The history of this village dates back more than 6,000 years. Neolithic pottery has been found in excavations just outside the current town, as well as tools from the Bronze and Iron Ages. It was the location of an important ford across the Windrush River (it was deeper and wider back then) for the Roman army when they occupied England. Roman coins and pottery have been found at an old settlement site to the west of Bourton-on-the-Water.

Today, Bourton-on-the-Water is considered by many to be the most beautiful village anywhere in England. Picturesque stone bridges cross the Windrush, quaint stone cottages line the streets and beautiful blossoms adorn the trees in the spring.

Broadway

Shed the crowds by walking from the Broadway Tower hill into the scenic village of Broadway. We are likely to see far more sheep than people along the way, and there is a high likelihood of young lambs as well. We will also learn about the changing attitudes toward pheasant hunting in this region. For decades, farmers here have partially supported themselves by raising pheasants and charging hunters from the city for the opportunity to hunt them. As hunting is falling out of favor, this is no longer a reliable source of income. The village itself is known as the “Jewel of the Cotswolds.” Although modest in size overall, the hamlet is named after the broad, tree-lined roadway through the center of town that once served as an important connecting link between Worcester and London through Wales.

Hidcote Gardens

After his mother bought the 300-acre plot in 1907, Hidcote Gardens was created by the talented American horticulturist, Major Lawrence Johnston. This must-see National Trust property has become famous for its collection of rare and exotic plants, shrubs and trees. These curated specimens were hunted down by Johnston in his travels to far-flung locations. In 1948 the site was the first of many significant gardens acquired by the National Trust under its Gardens Fund.

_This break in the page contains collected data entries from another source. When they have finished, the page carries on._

(** ** The paths of [send_message] *)

Lemma send_message_run (content : string) (w : World) :
  send_message (schemas.MessageCreate.mk content) w =
    if redis_down (length (trace w)) then
      (inl RedisError, log (RedisGet (cache_key content)) w)
    else
      match redis_value w (cache_key content) with
      | Some (utf8 cached) =>
          if truthy (Some cached) then
            (inr (schemas.Message.mk (id_seq w + 1) content cached),
             after_hit w content cached)
          else generation_path content w
      | Some (not_utf8 _) =>
          (inl UnicodeDecodeError, log (RedisGet (cache_key content)) w)
      | None => generation_path content w
      end.
Proof.
  unfold send_message, bind at 1.
  destruct (redis_down (length (trace w))) eqn:Hdown.
  - rewrite check_cache_for_content_down by exact Hdown. reflexivity.
  - rewrite check_cache_for_content_up by exact Hdown.
    cbn [schemas.MessageCreate.content].
    assert (Hgen :
      (response <~ generate_response content;;
       db_message <~ crud.create_message (schemas.MessageCreate.mk content) response;;
       _ <~ cache_response content response;;
       ret (schemas.Message.mk (models.id db_message) (models.content db_message)
              (models.response db_message)))
        (log (RedisGet (cache_key content)) w) = generation_path content w).
    { unfold generation_path, bind, generate_response, cache_response,
        redis_client_setex, crud.create_message. simpl.
      destruct (openai_chat (S (length (trace w))) content); [|reflexivity].
      simpl. destruct (redis_down (S (S (length (trace w))))); reflexivity. }
    destruct (redis_value w (cache_key content)) as [[cached|raw]|] eqn:Hval;
      cbn [lookup_outcome].
    + cbn [truthy]. destruct (negb (String.eqb cached "")) eqn:Ht.
      * cbn [truthy]. rewrite Ht. reflexivity.
      * exact Hgen.
    + reflexivity.
    + exact Hgen.
Qed.

Lemma send_message_nothing_usable (content : string) (w : World) :
  redis_down (length (trace w)) = false ->
  truthy_bytes (redis_value w (cache_key content)) = false ->
  send_message (schemas.MessageCreate.mk content) w = generation_path content w.
Proof.
  intros Hup Hmiss. rewrite send_message_run, Hup.
  apply truthy_bytes_false in Hmiss as [-> | ->]; reflexivity.
Qed.

(** ** Cache failures *)

(** C3, as amended.  [send_message] has no handler around its Redis
    calls: when the cache read raises, the request ends with that error
    before the generator is asked or a row is appended; when the cache
    write raises, the request ends with that error after the generator was
    asked once and the row was appended, and the cache is left as it was. *)
Theorem cache_failure_propagates (content : string) (w : World) :
  (redis_down (length (trace w)) = true ->
     send_message (schemas.MessageCreate.mk content) w =
       (inl RedisError, log (RedisGet (cache_key content)) w))
  /\ (forall text,
        redis_down (length (trace w)) = false ->
        truthy_bytes (redis_value w (cache_key content)) = false ->
        openai_chat (S (length (trace w))) content = Some text ->
        redis_down (S (S (length (trace w)))) = true ->
        send_message (schemas.MessageCreate.mk content) w =
          (inl RedisError, after_failed_write w content (strip text))).
Proof.
  split.
  - intros Hdown. rewrite send_message_run, Hdown. reflexivity.
  - intros text Hup Hmiss Hgen Hdown. rewrite send_message_run, Hup.
    assert (Hpath : generation_path content w =
              (inl RedisError, after_failed_write w content (strip text))).
    { unfold generation_path. rewrite Hgen, Hdown. reflexivity. }
    apply truthy_bytes_false in Hmiss as [Hmiss | Hmiss]; rewrite Hmiss; exact Hpath.
Qed.

(** ** Generator failures *)

(** C6.  A [send_message] that ends with the generator's error has
    appended no row, has not advanced the id sequence, has written no
    cache entry (no [SETEX] was issued) and leaves the cache as it was. *)
Theorem generation_failure_writes_nothing
  (message : schemas.MessageCreate.t) (w w' : World) :
  send_message message w = (inl OpenAIError, w') ->
  messages w' = messages w /\ id_seq w' = id_seq w /\ redis w' = redis w
  /\ new_events w w' =
       [OpenAICall (schemas.MessageCreate.content message);
        RedisGet (cache_key (schemas.MessageCreate.content message))].
Proof.
  destruct message as [content]. cbn [schemas.MessageCreate.content].
  rewrite send_message_run.
  assert (Hpath : generation_path content w = (inl OpenAIError, w') ->
    messages w' = messages w /\ id_seq w' = id_seq w /\ redis w' = redis w
    /\ new_events w w' = [OpenAICall content; RedisGet (cache_key content)]).
  { unfold generation_path.
    destruct (openai_chat (S (length (trace w))) content).
    - destruct (redis_down (S (S (length (trace w))))); discriminate.
    - intros [= <-]. repeat split. apply new_events_app. reflexivity. }
  destruct (redis_down (length (trace w))); [discriminate|].
  destruct (redis_value w (cache_key content)) as [[cached|raw]|];
    [|discriminate|exact Hpath].
  destruct (truthy (Some cached)); [discriminate | exact Hpath].
Qed.

(** The generator's failure does end the request that way. *)
Lemma send_message_generator_fails (content : string) (w : World) :
  redis_down (length (trace w)) = false ->
  truthy_bytes (redis_value w (cache_key content)) = false ->
  openai_chat (S (length (trace w))) content = None ->
  send_message (schemas.MessageCreate.mk content) w =
    (inl OpenAIError,
     log (OpenAICall content) (log (RedisGet (cache_key content)) w)).
Proof.
  intros Hup Hmiss Hgen. rewrite send_message_run, Hup.
  assert (Hpath : generation_path content w =
    (inl OpenAIError, log (OpenAICall content) (log (RedisGet (cache_key content)) w))).
  { unfold generation_path. rewrite Hgen. reflexivity. }
  apply truthy_bytes_false in Hmiss as [Hmiss | Hmiss]; rewrite Hmiss; exact Hpath.
Qed.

Today, gardeners flock from around the world to get a glimpse of this influential Arts and Crafts garden. Arranged as separate “rooms,” each area of the garden is distinct, peaking with color at different times of the year. Water features abound, creating an even more peaceful and calm atmosphere. There’s mystery here too. None of the plants are labeled, although if something catches your eye, the National Trust representatives are more than happy to tell you about it.